Sentí un poquito de escalofrío. Dejé de ver a la chica. Me puse a ver el semáforo hasta que cambió y el taxi siguió de largo. Eché un vistazo hacia atrás para ver si seguía allí o había desaparecido. Pero allí estaba. Se hacía más chiquita a lo lejos porque la dejábamos, y seguía sin moverse como si el semáforo nunca hubiera cambiado para ella.

Mi día no podía terminar peor. Esa mañana tampoco llenaría el formulario. Tenía fresca la imagen de la chica, allí hipnotizada, sola a la una de la madrugada. Sus ojos estaban como perdidos en la hora y el año en que se había muerto. Pensé tanto en ella que terminé pensando en la metafísica de los muertos. Quizás era así la cosa: cuerpos que se quedaban en el tiempo donde dejaron de funcionar. Ya el tiempo no transcurría para ellos. La muerte era eso: un reloj que se detenía. Morirse era quedarse, y vivíamos porque siempre nos estábamos yendo. Ellos morían, y éramos los vivos quienes nos íbamos a otro mundo. Deberíamos llorar no porque se vayan sino porque los dejamos. El acto más cruel del hombre era el entierro porque obligaba a los muertos a quedarse más. Qué tonterías se pone a pensar uno.

—¡Eh! Pibe, tranquilo. Los fantasmas no hacen nada —me dijo el chofer al ver mi concentración.

—Me dio escalofríos, disculpe —el chofer se rio—. ¿A usted no?

—Ya la había visto antes: con la misma ropa, en la misma esquina, y nunca cruza la calle. Y no, no me dio miedo. No les tengo miedo a los fantasmas —hubo un silencio—. Les tengo rabia.

“¡Qué cosa más rara!”, pensé. Era rarísimo tenerle rabia a un fantasma y más cuando “no te hacen nada”. Les tenemos miedo a los fantasmas, y respeto quizás. ¿Pero rabia?

—¿Por qué rabia, pues? —le pregunté.

—No sé, che.
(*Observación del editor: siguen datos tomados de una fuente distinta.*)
(** ** Disconnecting *)

(** C9 (amended).  With no provider present, [disconnect()] and
    [disconnectPhantomWallet()] return without throwing, call nothing and
    leave the adapter as it was.  With a provider present (whichever object
    the function's own locator returns: [window.phantom.solana], or for the
    adapter the flagged [window.solana] of older versions) the call is
    always forwarded to [provider.disconnect()], whatever the connection
    state.  If the provider rejects, the rejection is thrown, the adapter is
    unchanged and the [onDisconnect] callback is not called.  If it
    resolves, [disconnectPhantomWallet()] returns; the adapter is left
    disconnected with a null account (no change when it was so before) and
    then calls the [onDisconnect] callback if one is set: [disconnect()]
    returns when the callback returns (or none is set) and throws what the
    callback throws.  Nothing else happens but the console lines shown. *)
Theorem disconnect_is_forwarded (w : World) (turn : Turn unit) :
  (no_injected_provider w = true ->
   PhantomWalletAdapter.disconnect turn w = (Normal tt, w) /\
   PhantomWallet.disconnectPhantomWallet turn w =
   (Normal tt,
    Build_World (window w) (heap w) (this w)
      (trace w ++ [ConsoleLog "[PHANTOM] Phantom provider not found"])%list)) /\
  (forall a completion,
     fst (PhantomWalletAdapter._getProvider w) = Normal (Obj a) ->
     PhantomWalletAdapter.disconnect_when completion turn w =
     match settles turn with
     | Rejects e =>
         (Throw e,
          Build_World (window w) (alter (after turn) a (heap w)) (this w)
            (trace w ++
             [CallDisconnect a;
              ConsoleError "Error disconnecting from Phantom wallet:"])%list)
     | Resolves _ =>
         match _onDisconnect (this w), completion with
         | Some id, Some thrown =>
             (Throw thrown,
              Build_World (window w) (alter (after turn) a (heap w))
                (disconnected (this w))
                (trace w ++
                 [CallDisconnect a;
                  Invoke (UserFn id) None;
                  ConsoleError "Error disconnecting from Phantom wallet:"])%list)
         | Some id, None =>
             (Normal tt,
              Build_World (window w) (alter (after turn) a (heap w))
                (disconnected (this w))
                (trace w ++
                 [CallDisconnect a;
                  Invoke (UserFn id) None;
                  ConsoleLog "Disconnected from Phantom wallet"])%list)
         | None, _ =>
             (Normal tt,
              Build_World (window w) (alter (after turn) a (heap w))
                (disconnected (this w))
                (trace w ++
                 [CallDisconnect a;
                  ConsoleLog "Disconnected from Phantom wallet"])%list)
         end
     end) /\
  (forall a,
     fst (PhantomWallet.getPhantomProvider w) = Normal (Obj a) ->
     PhantomWallet.disconnectPhantomWallet turn w =
     match settles turn with
     | Rejects e =>
         (Throw e,
          Build_World (window w) (alter (after turn) a (heap w)) (this w)
            (trace w ++
             [ConsoleLog "[PHANTOM] Phantom provider retrieved";
              ConsoleLog "[PHANTOM] Disconnecting from Phantom wallet...";
              CallDisconnect a;
              ConsoleLog "[PHANTOM] Error disconnecting from Phantom wallet:"])%list)
     | Resolves _ =>
         (Normal tt,
          Build_World (window w) (alter (after turn) a (heap w)) (this w)
            (trace w ++
             [ConsoleLog "[PHANTOM] Phantom provider retrieved";
              ConsoleLog "[PHANTOM] Disconnecting from Phantom wallet...";
              CallDisconnect a;
              ConsoleLog "[PHANTOM] Disconnected from Phantom wallet"])%list)
     end) /\
  (_publicKey (this w) = None -> _connected (this w) = false ->
   disconnected (this w) = this w).
Proof.
  repeat apply conj.
  - unfold no_injected_provider.
    destruct w as [[[ph so ll]|] h ad tr]; [|discriminate]. cbn.
    intros Hno.
    destruct ph as [| |[| |a]]; destruct so as [| |b]; try discriminate; split; reflexivity.
  - intros a completion Hg.
    assert (Hrun : PhantomWalletAdapter._getProvider w = (Normal (Obj a), w)).
    { pose proof (_getProvider_pure w) as Hpure.
      destruct (PhantomWalletAdapter._getProvider w) as [r w0]. cbn in Hg, Hpure.
      congruence. }
    unfold PhantomWalletAdapter.disconnect_when, try_catch, bind at 1. rewrite Hrun.
    destruct w as [win h [key c f] tr].
    js_step. cbn.
    destruct (settles turn) as [[]|e]; destruct f as [id|]; destruct completion; cbn;
      rewrite <- ?app_assoc; reflexivity.
  - intros a Hg.
    unfold PhantomWallet.disconnectPhantomWallet, try_catch, bind at 1.
    rewrite getPhantomProvider_eq in Hg |- *.
    destruct w as [[win|] h ad tr]; cbn in Hg |- *; [|discriminate].
    destruct (truthy (phantom_solana win)); cbn in Hg; [|discriminate].
    injection Hg as Hg. rewrite Hg.
    js_step. cbn.
    destruct (settles turn) as [[]|e]; cbn; rewrite <- ?app_assoc; reflexivity.
  - destruct (this w) as [key c f]; cbn. intros -> ->. reflexivity.
Qed.

(** C9, the claim as stated, fails: with a provider present and no session,
    the call still reaches the provider, so it throws when the provider
    rejects; and when the provider resolves, the adapter runs the
    [onDisconnect] callback although nothing was connected. *)
Lemma disconnect_without_session_is_no_noop :
  Provider.isConnected <$> heap (browser_with_wallet RemoveAllMatching) !! 0 = Some false /\
  _connected (this (browser_with_wallet RemoveAllMatching)) = false /\
  fst (PhantomWalletAdapter.disconnect refuses (browser_with_wallet RemoveAllMatching)) =
    Throw (Rejection 4100
      "The requested method and/or account has not been authorized by the user.") /\
  fst (PhantomWallet.disconnectPhantomWallet refuses (browser_with_wallet RemoveAllMatching)) =
    Throw (Rejection 4100
      "The requested method and/or account has not been authorized by the user.") /\
  trace (snd (PhantomWalletAdapter.disconnect complies
                (perform (OnDisconnect 7) (browser_with_wallet RemoveAllMatching)))) =
    [CallDisconnect 0; Invoke (UserFn 7) None; ConsoleLog "Disconnected from Phantom wallet"].
Proof. repeat split. Qed.

Lemma disconnect_is_forwarded_witness :
  PhantomWalletAdapter.disconnect complies browser_without_wallet =
    (Normal tt, browser_without_wallet) /\
  trace (snd (PhantomWalletAdapter.disconnect ends_session
                (perform (OnDisconnect 7) (browser_with_wallet RemoveAllMatching)))) =
    [CallDisconnect 0; Invoke (UserFn 7) None;
     ConsoleLog "Disconnected from Phantom wallet"] /\
  fst (PhantomWallet.disconnectPhantomWallet declines
         (browser_with_wallet RemoveAllMatching)) =
    Throw (Rejection 4001 "User rejected the request.") /\
  this (snd (PhantomWalletAdapter.disconnect ends_session browser_with_older_wallet)) =
    fresh_adapter /\
  fst (PhantomWalletAdapter.disconnect_when (Some (Error "callback failed")) complies
         (perform (OnDisconnect 7) (browser_with_wallet RemoveAllMatching))) =
    Throw (Error "callback failed").
Proof.
  destruct (disconnect_is_forwarded
              (perform (OnDisconnect 7) (browser_with_wallet RemoveAllMatching))
              complies) as (_ & H5 & _).
  destruct (disconnect_is_forwarded browser_with_older_wallet ends_session)
    as (_ & H4 & _).
  destruct (disconnect_is_forwarded browser_without_wallet complies) as (H1 & _).
  destruct (disconnect_is_forwarded
              (perform (OnDisconnect 7) (browser_with_wallet RemoveAllMatching))
              ends_session) as (_ & H2 & _).
  destruct (disconnect_is_forwarded (browser_with_wallet RemoveAllMatching) declines)
    as (_ & _ & H3 & _).
  split; [|split; [|split; [|split]]].
  - apply (H1 eq_refl).
  - unfold PhantomWalletAdapter.disconnect. rewrite (H2 0 None eq_refl). reflexivity.
  - rewrite (H3 0 eq_refl). reflexivity.
  - unfold PhantomWalletAdapter.disconnect. rewrite (H4 0 None eq_refl). reflexivity.
  - rewrite (H5 0 (Some (Error "callback failed")) eq_refl). reflexivity.
Defined.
Los ves por ahí, perdidos, como que quieren parecerse a los vivos, ¿no crees? Pero bueno, son cosas que uno se pone a pensar, ¿me entendés? Yo creo que es la edad.

Yo no quería hablar más.

—Pero ya cambiemos de tema. ¿Cómo te ha tratado la Argentina? ¿A qué te dedicás? —“¡Dios mío!”, me dije. Decidí decírselo, sin pensarlo.

—Soy profesor de español, trabajo en línea.

—¡Mirá vos! ¿Y qué tal? ¿Sí te resulta?

—Seh… Algo es algo, peor es nada.

—Es decir, ¿sos eso que llaman nómada digital?

—¡Bueno! No me gusta ese par de palabras juntas.

—Y ¿por qué? Si suena recopado.

—No sé, creo que son cosas de la edad —ambos nos reímos—. Pero, para no alargarlo mucho, me parece que los nómadas digitales tienen más de nómadas que de digitales, señor.